Stored entries:
BEGIN

Fixpoint parse_digits (acc : Z) (s : string) : option Z :=
  match s with
  | "" => Some acc
  | String c s =>
      match digit_val c with
      | Some d => parse_digits (10 * acc + d) s
      | None => None
      end
  end.
Definition parse_nat (s : string) : option Z :=
  match s with
  | "" => None
  | _ => parse_digits 0 s
  end.

(** [strconv.ParseInt(s, 10, bits)]; [None] is any error (syntax or range). *)
Definition ParseInt (s : string) (bits : Z) : option Z :=
  match s with
  | String "-"%char s' =>
      n ← parse_nat s';
      if n <=? 2 ^ (bits - 1) then Some (- n) else None
  | String "+"%char s' =>
      n ← parse_nat s';
      if n <? 2 ^ (bits - 1) then Some n else None
  | _ =>
      n ← parse_nat s;
      if n <? 2 ^ (bits - 1) then Some n else None
  end.

(** [strconv.Atoi] on a 64-bit platform. *)
Definition Atoi (s : string) : option Z := ParseInt s 64.

(** The longest prefix of decimal digits. *)
Fixpoint take_digits (s : string) : string :=
  match s with
  | String c s' =>
      match digit_val c with
      | Some _ => String c (take_digits s')
      | None => ""
      end
  | "" => ""
  end.

(** [fmt.Sscanf(s, "%d", &n)] with [n int32]: blanks are skipped but a newline
    is an error (also after a carriage return), an optional sign and the longest run of digits are read as an int64
    and must fit an int32; whatever follows is left unread. *)
Fixpoint scan_skip_space (fuel : nat) (s : string) : option string :=
  match fuel with
  | O => Some s
  | S fuel =>
      if (byte_at 0 s =? 13)%N && (byte_at 1 s =? 10)%N then scan_skip_space fuel (str_drop 1 s)
      else if (byte_at 0 s =? 10)%N then None
      else match drop_space_rune s with
           | Some s' => scan_skip_space fuel s'
           | None => Some s
           end
  end.
Definition Sscanf_int32 (s : string) : option Z :=
  s ← scan_skip_space (String.length s) s;
  let '(sign, rest) :=
    match s with
    | String "-"%char s' => ("-", s')
    | String "+"%char s' => ("+", s')
    | _ => ("", s)
    end in
  match take_digits rest with
  | "" => None
  | digits =>
      n ← ParseInt (sign +:+ digits) 64;
      if int32_ok n then Some n else None
  end.

(** * Lemmas *)

(** ** Concatenation and slices *)

Lemma str_app_nil_l s : "" +:+ s = s.
Proof. done. Qed.
Lemma str_app_cons c s t : String c s +:+ t = String c (s +:+ t).
Proof. done. Qed.
Lemma str_app_nil_r s : s +:+ "" = s.
Proof. induction s as [|c s IH]; [done|]. by rewrite str_app_cons, IH. Qed.
Lemma str_app_assoc s t u : (s +:+ t) +:+ u = s +:+ t +:+ u.
Proof. induction s as [|c s IH]; [done|]. by rewrite !str_app_cons, IH. Qed.
Lemma str_length_app s t :
  String.length (s +:+ t) = (String.length s + String.length t)%nat.
Proof. induction s as [|c s IH]; [done|]. rewrite str_app_cons. simpl. lia. Qed.
Lemma slen_app s t : slen (s +:+ t) = slen s + slen t.
Proof. unfold slen. rewrite str_length_app. lia. Qed.
Lemma slen_nonneg s : 0 <= slen s.
Proof. unfold slen. lia. Qed.
Lemma slen_pos s : s <> "" -> 0 < slen s.
Proof. unfold slen. destruct s; [done|]. cbn [String.length]. lia. Qed.
Lemma str_app_eq_nil s t : s +:+ t = "" -> s = "" /\ t = "".
Proof. destruct s; [done|]. rewrite str_app_cons. done. Qed.
Lemma str_app_inj_len s s' t t' :
  String.length s = String.length s' -> s +:+ t = s' +:+ t' -> s = s' /\ t = t'.
Proof.
  revert s'. induction s as [|c s IH]; intros [|c' s'] Hl Heq; try done.
  rewrite !str_app_cons in Heq. injection Heq as -> Heq. simpl in Hl.
  destruct (IH s') as [-> ->]; [lia|done|done].
Qed.

Lemma str_take_app s t : str_take (String.length s) (s +:+ t) = s.
Proof. induction s as [|c s IH]; [by destruct t|]. rewrite str_app_cons. simpl. by f_equal. Qed.
Lemma str_drop_app s t : str_drop (String.length s) (s +:+ t) = t.
Proof. induction s as [|c s IH]; [by destruct t|]. by rewrite str_app_cons. Qed.
Lemma str_take_length s : str_take (String.length s) s = s.
Proof. induction s as [|c s IH]; simpl; [done|]. by f_equal. Qed.
Lemma str_take_drop n s : str_take n s +:+ str_drop n s = s.
Proof.
  revert s. induction n as [|n IH]; intros [|c s]; simpl; try done.
  by rewrite str_app_cons, IH.
Qed.
Lemma length_str_take n s : String.length (str_take n s) = (n `min` String.length s)%nat.
Proof. revert s. induction n as [|n IH]; intros [|c s]; simpl; try done. by rewrite IH. Qed.
Lemma length_str_drop n s : String.length (str_drop n s) = (String.length s - n)%nat.
Proof. revert s. induction n as [|n IH]; intros [|c s]; simpl; try done. Qed.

END

● **Task requirements**: Each line above that contains the string "strconv" should be copied.

● **Answer area**:
(** [strconv.ParseInt(s, 10, bits)]; [None] is any error (syntax or range). *)
(** [strconv.Atoi] on a 64-bit platform. *)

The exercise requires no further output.